FATA residents anxiously await first party-based voting

Party members are calling on the Election Commission of Pakistan to ensure a free and fair election.

By Yasir Rehman

2013-02-06

ISLAMABAD – As Pakistan's general election approaches, the 10 leading political parties are calling on the Election Commission of Pakistan (ECP) to ensure fair, transparent and accessible general elections in the Federally Administered Tribal Areas (FATA).

"I am optimistic that transparent party-based elections would bring a positive impact to the militancy-hit region," Sahibzada Haroon-ur-Rashid, chief of Jamaat-e-Islami (JI) in FATA, told Central Asia Online.

The election is expected to occur in May, and it will be the first-ever party-based elections in FATA.

The direct representation of tribespeople will "raise their confidence in the political process" and "mitigate their sense of deprivation," Ajmal Khan Wazir, central senior vice president of the Pakistan Muslim League-Quaid (PML-Q), said.

The elections will "bring [FATA residents] into the mainstream," Jamiat Ulema-e-Islam F (JUI-F) spokesman Abdul Jalil Jan told Central Asia Online.

The FATA Committee – comprised of the Awami National Party (ANP), JI, JUI-F, the Muttahida Qaumi Movement (MQM), the National Party, the Pakhtunkhwa Milli Awami Party, the Pakistan Muslim League-Nawaz, the PML-Q, the Pakistan People's Party (PPP) and the Qaumi Watan Party – recommended January 8 that the National Database and Registration Authority (NADRA) and the ECP work to increase Computerised National Identity Card (CNIC) registration and voter registration in FATA.

The committee wrote to those agencies in January calling for free and fair elections.

A copy of the letter also went to Pakistani President Asif Ali Zardari and to Khyber Pakhtunkhwa (KP) Governor Barrister Masood Kausar.

The letter said that the ECP should allow internally displaced persons (IDPs) to cast votes in camps, should ensure appointment of judicial officers from neighbouring settled districts to serve as returning officers, should establish polling stations within 2km of voters' homes and should regularly meet with FATA political party leaders to work together to address the numerous and complex electoral challenges in the region.

Establishing a model for future elections

FATA party-based voting became possible after Zardari in 2011 extended the Political Parties Act to FATA. Previously, FATA's 12 members in the National Assembly were elected independently and could not join any political party.

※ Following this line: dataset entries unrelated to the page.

Lemma reads_value v :
  (forall w, v = Some w -> zlen w <= U32_MAX /\ is_bytes w) ->
  reads decode_value (match v with Some w => [1] ++ u32_bytes (zlen w) ++ w | None => [0] end) v.
Proof.
  intros Hv. unfold decode_value. destruct v as [w|].
  - destruct (Hv w eq_refl) as [Hl Hb].
    eapply reads_bind; [apply reads_u8; unfold is_u8; lia|]. cbn [Z.eqb Pos.eqb].
    eapply reads_bind.
    { apply reads_u32. pose proof (zlen_nonneg w). unfold is_u32, U32_MAX in *. lia. }
    eapply reads_bind_end; [by apply reads_exact|]. apply reads_ret.
  - eapply reads_bind_end; [apply reads_u8; unfold is_u8; lia|]. apply reads_ret.
Qed.

Lemma reads_items l previous :
  Forall item_ok l -> increasing l ->
  (forall p i, previous = Some p -> i ∈ l -> digest_leb i.1 p = false) ->
  reads (decode_items (length l) previous) (concat (map encode_item l)) l.
Proof.
  revert previous; induction l as [|[k v] l IH]; intros previous Hok Hinc Hp; [apply reads_ret|].
  inversion Hok as [|? ? (Hk & Hkb & Hv) Hok']; subst. inversion Hinc as [|? ? Hinc' Hall]; subst.
  cbn [fst snd] in *. cbn [length decode_items map concat]. unfold encode_item at 1. cbn [fst snd].
  rewrite <- !(assoc_L (++)).
  eapply reads_bind; [apply reads_u32; unfold is_u32; lia|].
  apply reads_guard; [apply orb_false_iff; lia|].
  eapply reads_bind; [by apply reads_exact|].
  apply reads_guard; [destruct previous; [|done]; by apply (Hp _ (k, v)); [|left]|].
  eapply reads_bind; [apply reads_value; by intros w ->|].
  eapply reads_bind_end; [|apply reads_ret]. apply IH; [done|done|].
  intros p i [= <-] Hi. rewrite Forall_forall in Hall. by apply (Hall i).
Qed.

Lemma reads_record parent items :
  (forall d, parent = Some d -> digest_ok d) -> Forall item_ok items -> increasing items ->
  zlen items <= U32_MAX -> 9 * zlen items <= zlen (encode_record parent items) ->
  reads (decode_record (zlen (encode_record parent items))) (encode_record parent items) (parent, items).
Proof.
  intros Hp Hok Hinc Hn H9. unfold decode_record. unfold encode_record at 2.
  pose proof (zlen_nonneg items).
  eapply reads_bind; [by apply reads_id|].
  eapply reads_bind; [apply reads_u32; unfold is_u32, U32_MAX in *; lia|].
  apply reads_guard.
  { apply Z.ltb_ge. apply Z.div_le_lower_bound; lia. }
  eapply reads_bind_end; [|apply reads_ret].
  replace (Z.to_nat (zlen items)) with (length items) by (unfold zlen; lia).
  by apply reads_items.
Qed.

The same restrictions applied to its senators.

Considering that this is the first time that FATA will participate in national elections on a party-based basis, it is of the utmost importance that the experience is smooth, transparent and fair, Haroon said.

FATA voting should be held under the eye of the judiciary to ensure this, he said.

Jan called for stability in FATA before elections and said that his party already has held peace jirgas in the tribal belt to help in this regard.

And woman voters must be encouraged to cast their vote as women constitute half of the population, Wazir said, welcoming the ECP's code of conduct for general elections.

With political reforms, FATA will also witness various political activities and tribespeople will become part of national politics, he added.

Elections to include all voters

Historically disenfranchised, FATA voters deserve increased efforts to facilitate their participation in the upcoming general elections, Arbab Tahir, the ANP general secretary in KP, told Central Asia Online.

"The ANP is ready to contest elections from FATA as our party has roots there and our party workers are active in South Waziristan, Bajaur and Khyber agencies," he said. NADRA and the ECP should increase efforts to register FATA voters and in this regard it should launch a targeted campaign immediately to provide FATA citizens with national identity cards and to register them as voters, he suggested.

"The campaign should place special emphasis on women throughout FATA and on IDPs living in camps inside FATA and in adjacent districts," he said.

Opening additional offices, deploying mobile registration units and expediting processes would improve significantly the issuance of national identity cards to those groups, he said.

The committee also called on the ECP to allow absentee voting for FATA IDPs living elsewhere, as more than 150,000 FATA voters could face disenfranchisement otherwise. Doing so would "ensure equal access to democratic participation," the letter said.